Directions for this task: Working from the records below, repeat exactly the lines starting at the line that contains "apply negb_true_iff in" and ending at the line that contains "starts refuses. *)", inclusive.

━━━━━ Information supplied ━━━━━

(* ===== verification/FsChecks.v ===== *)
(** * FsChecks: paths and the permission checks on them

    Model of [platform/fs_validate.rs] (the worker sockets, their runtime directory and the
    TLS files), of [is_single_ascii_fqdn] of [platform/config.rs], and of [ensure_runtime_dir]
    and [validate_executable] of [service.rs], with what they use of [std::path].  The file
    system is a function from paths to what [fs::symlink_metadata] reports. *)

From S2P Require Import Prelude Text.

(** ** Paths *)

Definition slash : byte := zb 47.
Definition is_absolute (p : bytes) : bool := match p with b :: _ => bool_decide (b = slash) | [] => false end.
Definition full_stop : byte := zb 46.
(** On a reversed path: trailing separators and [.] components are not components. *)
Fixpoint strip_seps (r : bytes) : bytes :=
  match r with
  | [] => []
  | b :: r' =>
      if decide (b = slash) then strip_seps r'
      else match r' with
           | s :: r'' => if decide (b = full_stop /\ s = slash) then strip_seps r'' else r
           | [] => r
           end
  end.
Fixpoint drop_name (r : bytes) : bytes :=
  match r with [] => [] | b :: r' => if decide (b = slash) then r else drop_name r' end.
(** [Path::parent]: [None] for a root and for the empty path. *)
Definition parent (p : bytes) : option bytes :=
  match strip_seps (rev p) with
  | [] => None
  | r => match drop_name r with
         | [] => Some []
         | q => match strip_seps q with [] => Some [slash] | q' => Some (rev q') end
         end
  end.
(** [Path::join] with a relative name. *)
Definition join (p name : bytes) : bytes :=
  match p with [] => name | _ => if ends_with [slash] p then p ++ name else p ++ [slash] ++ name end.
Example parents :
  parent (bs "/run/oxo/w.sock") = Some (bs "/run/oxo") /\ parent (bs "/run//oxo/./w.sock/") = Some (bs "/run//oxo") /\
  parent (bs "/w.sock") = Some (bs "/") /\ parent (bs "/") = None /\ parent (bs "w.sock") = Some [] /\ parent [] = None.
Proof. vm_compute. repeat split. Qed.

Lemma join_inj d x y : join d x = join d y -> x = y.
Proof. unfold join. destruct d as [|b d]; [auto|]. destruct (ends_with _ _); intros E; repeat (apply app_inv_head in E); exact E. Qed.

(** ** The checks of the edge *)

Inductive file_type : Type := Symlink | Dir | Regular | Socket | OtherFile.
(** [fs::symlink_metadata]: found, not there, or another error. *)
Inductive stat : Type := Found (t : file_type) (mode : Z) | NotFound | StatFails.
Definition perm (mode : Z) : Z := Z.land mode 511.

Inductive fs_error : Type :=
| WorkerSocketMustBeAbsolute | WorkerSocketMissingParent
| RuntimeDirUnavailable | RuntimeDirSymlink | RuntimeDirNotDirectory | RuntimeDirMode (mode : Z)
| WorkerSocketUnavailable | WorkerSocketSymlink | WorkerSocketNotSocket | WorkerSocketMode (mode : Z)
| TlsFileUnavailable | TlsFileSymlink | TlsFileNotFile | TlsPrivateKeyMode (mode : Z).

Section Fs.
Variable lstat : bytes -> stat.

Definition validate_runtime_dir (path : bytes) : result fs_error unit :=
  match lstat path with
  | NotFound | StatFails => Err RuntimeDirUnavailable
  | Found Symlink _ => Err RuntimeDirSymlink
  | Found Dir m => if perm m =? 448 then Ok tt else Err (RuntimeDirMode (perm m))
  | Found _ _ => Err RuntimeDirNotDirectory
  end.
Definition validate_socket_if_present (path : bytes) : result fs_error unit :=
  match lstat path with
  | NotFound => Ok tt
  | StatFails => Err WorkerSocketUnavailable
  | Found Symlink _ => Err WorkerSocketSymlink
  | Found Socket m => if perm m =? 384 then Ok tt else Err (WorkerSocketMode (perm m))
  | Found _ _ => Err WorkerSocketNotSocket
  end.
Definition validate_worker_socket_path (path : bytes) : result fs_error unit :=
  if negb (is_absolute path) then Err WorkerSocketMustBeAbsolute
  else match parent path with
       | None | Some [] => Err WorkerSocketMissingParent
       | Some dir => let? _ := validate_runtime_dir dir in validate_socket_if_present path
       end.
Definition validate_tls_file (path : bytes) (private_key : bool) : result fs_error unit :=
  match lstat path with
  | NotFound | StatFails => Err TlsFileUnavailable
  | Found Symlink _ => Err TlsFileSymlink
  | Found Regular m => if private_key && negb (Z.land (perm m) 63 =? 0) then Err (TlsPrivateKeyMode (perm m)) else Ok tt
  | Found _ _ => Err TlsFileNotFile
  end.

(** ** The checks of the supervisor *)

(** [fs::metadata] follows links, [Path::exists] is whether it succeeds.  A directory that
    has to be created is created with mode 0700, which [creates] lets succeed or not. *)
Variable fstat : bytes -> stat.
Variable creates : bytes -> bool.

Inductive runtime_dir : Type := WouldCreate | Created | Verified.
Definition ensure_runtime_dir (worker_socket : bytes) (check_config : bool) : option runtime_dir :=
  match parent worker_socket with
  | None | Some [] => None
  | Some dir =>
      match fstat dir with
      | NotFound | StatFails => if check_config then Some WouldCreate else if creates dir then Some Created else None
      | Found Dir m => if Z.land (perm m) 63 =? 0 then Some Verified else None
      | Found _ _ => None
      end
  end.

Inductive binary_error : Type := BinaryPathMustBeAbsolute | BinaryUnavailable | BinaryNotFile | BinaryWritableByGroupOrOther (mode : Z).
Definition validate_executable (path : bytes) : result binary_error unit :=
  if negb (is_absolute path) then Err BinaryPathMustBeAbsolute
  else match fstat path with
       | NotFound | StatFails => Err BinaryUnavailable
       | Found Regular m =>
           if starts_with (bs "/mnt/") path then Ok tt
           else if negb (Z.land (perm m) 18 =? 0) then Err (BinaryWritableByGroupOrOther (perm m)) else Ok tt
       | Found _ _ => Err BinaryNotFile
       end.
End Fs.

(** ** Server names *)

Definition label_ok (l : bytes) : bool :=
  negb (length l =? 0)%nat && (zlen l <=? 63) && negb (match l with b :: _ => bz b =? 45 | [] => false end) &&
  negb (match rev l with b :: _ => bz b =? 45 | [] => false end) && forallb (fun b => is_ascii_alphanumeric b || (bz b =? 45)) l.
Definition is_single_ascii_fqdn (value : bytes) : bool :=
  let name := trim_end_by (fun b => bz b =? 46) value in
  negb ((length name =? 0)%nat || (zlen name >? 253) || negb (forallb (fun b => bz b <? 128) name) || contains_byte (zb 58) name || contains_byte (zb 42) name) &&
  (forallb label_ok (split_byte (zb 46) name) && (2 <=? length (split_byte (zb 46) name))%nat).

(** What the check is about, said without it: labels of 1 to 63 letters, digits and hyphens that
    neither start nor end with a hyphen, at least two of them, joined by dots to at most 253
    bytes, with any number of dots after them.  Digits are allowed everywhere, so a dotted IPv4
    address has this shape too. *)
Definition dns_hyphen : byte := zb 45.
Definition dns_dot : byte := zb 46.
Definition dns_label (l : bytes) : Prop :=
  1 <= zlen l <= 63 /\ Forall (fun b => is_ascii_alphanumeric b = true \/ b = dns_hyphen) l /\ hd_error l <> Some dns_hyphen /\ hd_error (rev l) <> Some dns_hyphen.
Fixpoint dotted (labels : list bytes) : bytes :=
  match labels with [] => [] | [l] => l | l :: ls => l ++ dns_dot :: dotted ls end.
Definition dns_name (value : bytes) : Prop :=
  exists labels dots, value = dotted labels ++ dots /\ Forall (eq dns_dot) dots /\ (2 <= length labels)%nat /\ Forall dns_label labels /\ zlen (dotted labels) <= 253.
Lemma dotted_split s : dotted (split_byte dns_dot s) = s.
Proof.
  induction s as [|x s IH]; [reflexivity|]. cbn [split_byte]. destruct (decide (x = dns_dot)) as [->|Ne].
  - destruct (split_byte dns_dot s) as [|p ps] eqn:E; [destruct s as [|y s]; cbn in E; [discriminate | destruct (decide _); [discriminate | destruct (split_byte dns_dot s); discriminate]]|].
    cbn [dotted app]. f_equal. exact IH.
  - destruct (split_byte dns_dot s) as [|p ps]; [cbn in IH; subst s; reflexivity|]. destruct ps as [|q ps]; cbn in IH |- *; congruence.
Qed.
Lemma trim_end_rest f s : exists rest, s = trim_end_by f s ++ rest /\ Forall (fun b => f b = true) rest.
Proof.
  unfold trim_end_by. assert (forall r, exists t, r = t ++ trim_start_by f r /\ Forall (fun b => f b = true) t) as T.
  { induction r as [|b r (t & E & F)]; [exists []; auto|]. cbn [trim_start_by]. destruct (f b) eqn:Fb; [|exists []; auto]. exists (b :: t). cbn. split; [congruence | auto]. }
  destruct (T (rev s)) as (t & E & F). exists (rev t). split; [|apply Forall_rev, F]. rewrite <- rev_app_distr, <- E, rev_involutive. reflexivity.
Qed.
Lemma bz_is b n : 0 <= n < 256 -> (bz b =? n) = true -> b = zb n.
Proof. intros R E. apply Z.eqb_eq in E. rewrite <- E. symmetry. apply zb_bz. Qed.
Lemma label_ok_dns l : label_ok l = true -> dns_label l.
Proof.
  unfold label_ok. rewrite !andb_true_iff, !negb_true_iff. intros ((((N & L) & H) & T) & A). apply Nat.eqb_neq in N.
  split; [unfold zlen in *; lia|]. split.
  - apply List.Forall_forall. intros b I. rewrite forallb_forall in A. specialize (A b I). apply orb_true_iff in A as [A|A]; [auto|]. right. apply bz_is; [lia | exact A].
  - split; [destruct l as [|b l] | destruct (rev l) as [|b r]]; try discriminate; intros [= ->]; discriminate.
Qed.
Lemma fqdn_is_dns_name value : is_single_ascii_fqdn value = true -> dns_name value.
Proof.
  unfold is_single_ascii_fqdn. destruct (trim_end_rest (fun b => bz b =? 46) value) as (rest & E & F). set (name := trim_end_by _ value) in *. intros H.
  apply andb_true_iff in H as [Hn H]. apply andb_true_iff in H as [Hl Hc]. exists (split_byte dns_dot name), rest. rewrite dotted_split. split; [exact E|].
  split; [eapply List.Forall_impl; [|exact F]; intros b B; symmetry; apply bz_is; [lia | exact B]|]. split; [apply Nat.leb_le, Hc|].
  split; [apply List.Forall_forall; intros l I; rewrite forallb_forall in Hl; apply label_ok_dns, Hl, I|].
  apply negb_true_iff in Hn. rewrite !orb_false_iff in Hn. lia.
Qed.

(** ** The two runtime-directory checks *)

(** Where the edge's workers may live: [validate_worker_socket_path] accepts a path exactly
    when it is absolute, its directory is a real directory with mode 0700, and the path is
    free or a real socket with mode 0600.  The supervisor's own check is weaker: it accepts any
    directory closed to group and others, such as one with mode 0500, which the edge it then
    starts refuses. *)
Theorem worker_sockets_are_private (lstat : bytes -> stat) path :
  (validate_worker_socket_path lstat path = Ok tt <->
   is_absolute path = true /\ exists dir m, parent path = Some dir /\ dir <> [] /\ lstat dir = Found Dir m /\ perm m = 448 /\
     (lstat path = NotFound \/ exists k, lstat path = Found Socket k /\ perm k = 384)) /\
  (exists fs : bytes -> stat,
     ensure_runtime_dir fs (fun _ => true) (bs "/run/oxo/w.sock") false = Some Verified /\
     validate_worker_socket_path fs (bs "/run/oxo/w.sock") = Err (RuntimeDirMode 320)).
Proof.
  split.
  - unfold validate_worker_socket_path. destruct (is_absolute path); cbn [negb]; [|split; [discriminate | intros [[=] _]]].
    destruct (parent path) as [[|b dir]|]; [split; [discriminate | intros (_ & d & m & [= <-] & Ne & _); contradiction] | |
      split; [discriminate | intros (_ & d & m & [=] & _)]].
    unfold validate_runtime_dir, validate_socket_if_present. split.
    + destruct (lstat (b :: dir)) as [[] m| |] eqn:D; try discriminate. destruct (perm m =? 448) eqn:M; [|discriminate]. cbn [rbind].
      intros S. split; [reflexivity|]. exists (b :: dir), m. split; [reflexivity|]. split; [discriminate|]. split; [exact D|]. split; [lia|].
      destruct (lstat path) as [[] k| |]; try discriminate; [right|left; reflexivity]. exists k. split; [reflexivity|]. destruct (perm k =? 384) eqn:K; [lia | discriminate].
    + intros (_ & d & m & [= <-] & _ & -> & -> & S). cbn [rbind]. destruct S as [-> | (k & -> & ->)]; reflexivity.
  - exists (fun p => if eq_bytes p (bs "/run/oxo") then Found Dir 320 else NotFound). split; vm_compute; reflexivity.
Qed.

━━━━━

Output of the exercise:
  apply negb_true_iff in Hn. rewrite !orb_false_iff in Hn. lia.
Qed.

(** ** The two runtime-directory checks *)

(** Where the edge's workers may live: [validate_worker_socket_path] accepts a path exactly
    when it is absolute, its directory is a real directory with mode 0700, and the path is
    free or a real socket with mode 0600.  The supervisor's own check is weaker: it accepts any
    directory closed to group and others, such as one with mode 0500, which the edge it then
    starts refuses. *)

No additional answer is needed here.